University of New South Wales.
J Exp Psychol Anim Learn Cogn. 2021 Apr;47(2):211-215. doi: 10.1037/xan0000271.
Rescorla (2001) used the compound test procedure to compare associative changes to cues located at different points on a performance scale. He found that associative changes to cues conditioned in compound are not necessarily equal, as predicted by common error term theories like Rescorla and Wagner (1972), but instead are larger for the poorer predictor of a trial outcome. Hence, Rescorla proposed a modification to the Rescorla-Wagner model whereby associative change is calculated as the product of 2 error terms: a common error term, as in the original model, and a unique error term for each cue present, which accounts for his findings that the poorer predictor of a trial outcome undergoes more associative change. In a recent study, Spicer, Mitchell, Wills, and Jones (2020) reported findings that appear to be inconsistent with Rescorla's proposal. These authors compared associative changes to cues that differed in associative strength as well as the certainty with which they predicted a trial outcome: One cue had greater strength than did the other, but its prediction of the trial outcome was less certain. Spicer et al. found that the cue that evoked a larger prediction error (the more certain cue) underwent less (not more) associative change and, thereby, concluded that associative change in people is not primarily determined by prediction error. Instead, they argued that cues that predict certain outcomes are somewhat protected from further associative change (theory protection), resulting in greater change to cues that predict uncertain outcomes. In this article, we offer an alternative explanation for the Spicer et al. findings using an approach described by Holmes, Chan, and Westbrook (2019). We show that if the learning-to-performance mapping function is a double sigmoid across the full range of associative strength, the Rescorla-Wagner model accommodates Rescorla's compound test results, as well as those reported by Spicer et al. (PsycInfo Database Record (c) 2021 APA, all rights reserved).

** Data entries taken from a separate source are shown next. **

Lemma sys_step_fifo s s' : sys_step guid transport s s' -> fifo_inv s -> fifo_inv s'.
Proof.
  intros Hs Hinv. destruct Hinv as (Hord & Hnr & Hr). destruct Hs as [s c|s counter clock Hl].
  - unfold invoke. destruct (sys_ready s) eqn:E.
    + assert (Hq : sys_queue s = []) by (apply Hr; done). rewrite Hq in Hord.
      destruct (run_call guid transport c (sys_client s)) as [cl' r]. unfold fifo_inv; simpl.
      rewrite app_nil_r in Hord. rewrite Hq.
      split; [by rewrite app_nil_r, map_app, Hord|]. split; [done|]. by intros _.
    + unfold fifo_inv; simpl. split; [by rewrite app_assoc, Hord|]. split; [by apply Hnr|done].
  - unfold cycle. destruct (resolution guid transport counter (sys_client s)) as [cl' []].
    all: try (unfold fifo_inv; simpl; by auto).
    apply resolve_fifo. by repeat split.
Qed.

Lemma fifo_inv_rtc x y : rtc (sys_step guid transport) x y -> fifo_inv x -> fifo_inv y.
Proof.
  induction 1 as [|x y z Hxy _ IH]; [done|]. intros Hx. apply IH. by eapply sys_step_fifo.
Qed.

End Fifo.

(** The readiness invariant of the buffered model started on state
    [s0]: credentials and hooks are those of [s0]; readiness comes with
    the loop finished, a verified token and [Bearer <token>] as the
    default header; the loop finishes only by becoming ready. *)
Definition ready_inv (s0 : state) (s : system) : Prop :=
  let st := c_state (sys_client s) in
  clientId st = clientId s0 /\ clientSecret st = clientSecret s0 /\
  preHook st = preHook s0 /\ postHook st = postHook s0 /\
  (sys_ready s = true ->
     sys_loop s = LoopDone /\ truthy (token st) = true /\ tokenVerified st = JBool true /\
     authorization (c_net (sys_client s)) = Some ("Bearer " +:+ js_to_string (token st))) /\
  (sys_loop s = LoopDone -> sys_ready s = true).

Section ReadyInv.
Context `{SubCodeValidator} (guid : nat -> jsval)
        (transport : nat -> jsval -> option string -> tresult).

Lemma sys_step_ready s0 s s' :
  sys_step guid transport s s' -> ready_inv s0 s -> ready_inv s0 s'.
Proof.
  intros Hs (E1 & E2 & E3 & E4 & Hrd & Hdone). destruct Hs as [s c|s counter clock Hl].
  - unfold invoke. destruct (sys_ready s) eqn:Er.
    + destruct (run_call_frame guid transport c (sys_client s)) as [Hfs Hfn].
      destruct (run_call guid transport c (sys_client s)) as [cl' r].
      simpl in Hfs, Hfn. unfold ready_inv; simpl. rewrite Hfs, Hfn.
      destruct (Hrd eq_refl) as (? & ? & ? & ?). by repeat split.
    + unfold ready_inv; simpl. repeat split; auto; by intros.
  - assert (Hnr : sys_ready s = false)
      by (destruct (sys_ready s) eqn:Er; [|done]; rewrite Hl in Hrd; by destruct (Hrd eq_refl)).
    pose proof (login_series_cases guid transport (sys_client s)) as Heff.
    pose proof (login_series_ok_header guid transport (sys_client s)) as Hhd.
    destruct (cycle_effect_frame _ _ _ Heff) as (F1 & F2 & F3 & F4).
    unfold cycle, resolution.
    destruct (login_series guid transport (sys_client s)) as [cl' []]; simpl in *;
      [|unfold ready_inv; simpl; rewrite Hnr; repeat split; intros; congruence..].
    unfold resolve. simpl.
    destruct (run_calls_frame guid transport (sys_queue s) cl' (sys_executed s)) as [Hfs Hfn].
    destruct (run_calls guid transport (sys_queue s) cl' (sys_executed s)) as [cl'' log].
    simpl in *. unfold ready_inv; simpl. rewrite Hfs, Hfn.
    destruct Heff as [[_ [=]]|[(tok & _ & _ & [=])|(tok & Ht & Hst & _)]].
    rewrite Hst in F1, F2, F3, F4 |- *. simpl in *.
    repeat split; try congruence. rewrite Hhd by done. by rewrite Hst.
Qed.

Lemma ready_inv_reach s0 x y :
  rtc (sys_step guid transport) x y -> ready_inv s0 x -> ready_inv s0 y.
Proof.
  induction 1 as [|x y z Hxy _ IH]; [done|]. intros Hx. apply IH. by eapply sys_step_ready.
Qed.

(** C19: once the buffered client is ready, whatever the interleaving
    of calls and login cycles before and after, [validate()] reports
    [TOKEN_VERIFIED] (for truthy credentials) and the default header is
    [Bearer <token>] with the stored token. *)
Theorem ready_client_verified id secret pre post initialized axiosConfig s0 s :
  construct id secret pre post initialized axiosConfig = Buffered s0 ->
  truthy id = true -> truthy secret = true ->
  rtc (sys_step guid transport) s0 s -> sys_ready s = true ->
  validate (Some (c_state (sys_client s))) = JStr (status_name TOKEN_VERIFIED) /\
  authorization (c_net (sys_client s)) =
  Some ("Bearer " +:+ js_to_string (token (c_state (sys_client s)))).
Proof.
  unfold construct. destruct (is_initialized initialized); intros [= <-] Hid Hsec Hr Hready.
  assert (Hinv : ready_inv (init_state id secret pre post) s).
  { eapply ready_inv_reach; [exact Hr|]. by repeat split. }
  destruct Hinv as (E1 & E2 & _ & _ & Hrd & _).
  destruct (Hrd Hready) as (_ & Ht & Hv & Ha). split; [|done].
  simpl in E1, E2. apply validate_token_verified; [rewrite E1|rewrite E2|..]; done.
Qed.
End ReadyInv.
Notation "x <- r ;; k" := (bind r (fun x => k))
  (at level 61, r at next level, right associativity).

(** np.mean of a one-dimensional array. *)
Definition mean (l : list Q) : Q :=
  fold_left Qplus l 0 / inject_Z (Z.of_nat (length l)).

(** ** Code of the repository that lives in util.py *)

Module Util.

(** Modelled from the spec: the test behind [find_peaks], which is defined
    in util.py and not in pitch_detection.py.  Section 4.3: "strict peak:
    greater than both neighbors; no magnitude threshold"; a peak is
    interior, the first and the last lag having one neighbour only. *)
Definition is_peak (f : list Q) (k : nat) : bool :=
  (1 <=? k)%nat && (k + 1 <? length f)%nat
  && Qltb (nth (k - 1) f 0) (nth k f 0)
  && Qltb (nth (k + 1) f 0) (nth k f 0).

(** Modelled from the spec: [find_peaks] of util.py.  Section 4.3: "Find
    all local maxima of this 1-D curve", in "peak-discovery (lag-ascending)
    order". *)
Definition find_peaks (f : list Q) : list nat :=
  filter (is_peak f) (seq 0 (length f)).

(** Modelled from the spec: the "small positive epsilon floor" of section
    4.2, with the value line 22 gives it, 1e-7. *)
Definition eps : Q := 1 # 10000000.

(** Modelled from the spec: the sub-sample shift of [parabolic_interp],
    which is defined in util.py.  Section 4.3: "1-D parabolic interpolation
    (same three-point formula as section 4.2, degenerate to the 1-D
    case)"; section 4.2: d2 = f[k+1] - f[k-1], avg = d2/2, den = 2*(f[k] -
    d2) floored at epsilon, shift = avg/den. *)
Definition interp_shift (f : list Q) (k : nat) : Q :=
  let d2 := nth (k + 1) f 0 - nth (k - 1) f 0 in
  let avg := d2 / 2 in
  let den := 2 * (nth k f 0 - d2) in
  let den := if Qltb den eps then eps else den in
  avg / den.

雷斯考拉(2001)使用复合测试程序比较位于不同表现尺度上的线索的关联变化。他发现,复合条件下线索的关联变化不一定与雷斯考拉和瓦格纳(1972)等常见错误项理论所预测的那样相等,而是与试验结果的较差预测者相比更大。因此,雷斯考拉对雷斯考拉-瓦格纳模型进行了修改,其中关联变化被计算为两个错误项的乘积:一个是原始模型中的常见错误项,另一个是每个线索的独特错误项,这解释了他的发现,即试验结果的较差预测者经历了更多的关联变化。在最近的一项研究中,斯派塞、米切尔、威尔斯和琼斯(2020)报告了与雷斯考拉的提议似乎不一致的发现。这些作者比较了在关联强度以及对试验结果的预测确定性方面不同的线索的关联变化:一个线索的强度比另一个线索大,但它对试验结果的预测不太确定。斯派塞等人发现,引起较大预测误差(较确定的线索)的线索经历的关联变化较小(而不是较大),因此得出结论,人的关联变化主要不是由预测误差决定的。相反,他们认为,预测确定结果的线索在某种程度上受到进一步关联变化的保护(理论保护),从而导致对预测不确定结果的线索发生更大的变化。在本文中,我们使用霍尔姆斯、陈和韦斯特布鲁克(2019)描述的方法为斯派塞等人的研究结果提供了另一种解释。我们表明,如果学习-表现映射函数在整个关联强度范围内是一个双 sigmoid,则雷斯考拉-瓦格纳模型既可以容纳雷斯考拉的复合测试结果,也可以容纳斯派塞等人报告的结果(心理学信息数据库记录(c)2021 APA,保留所有权利)。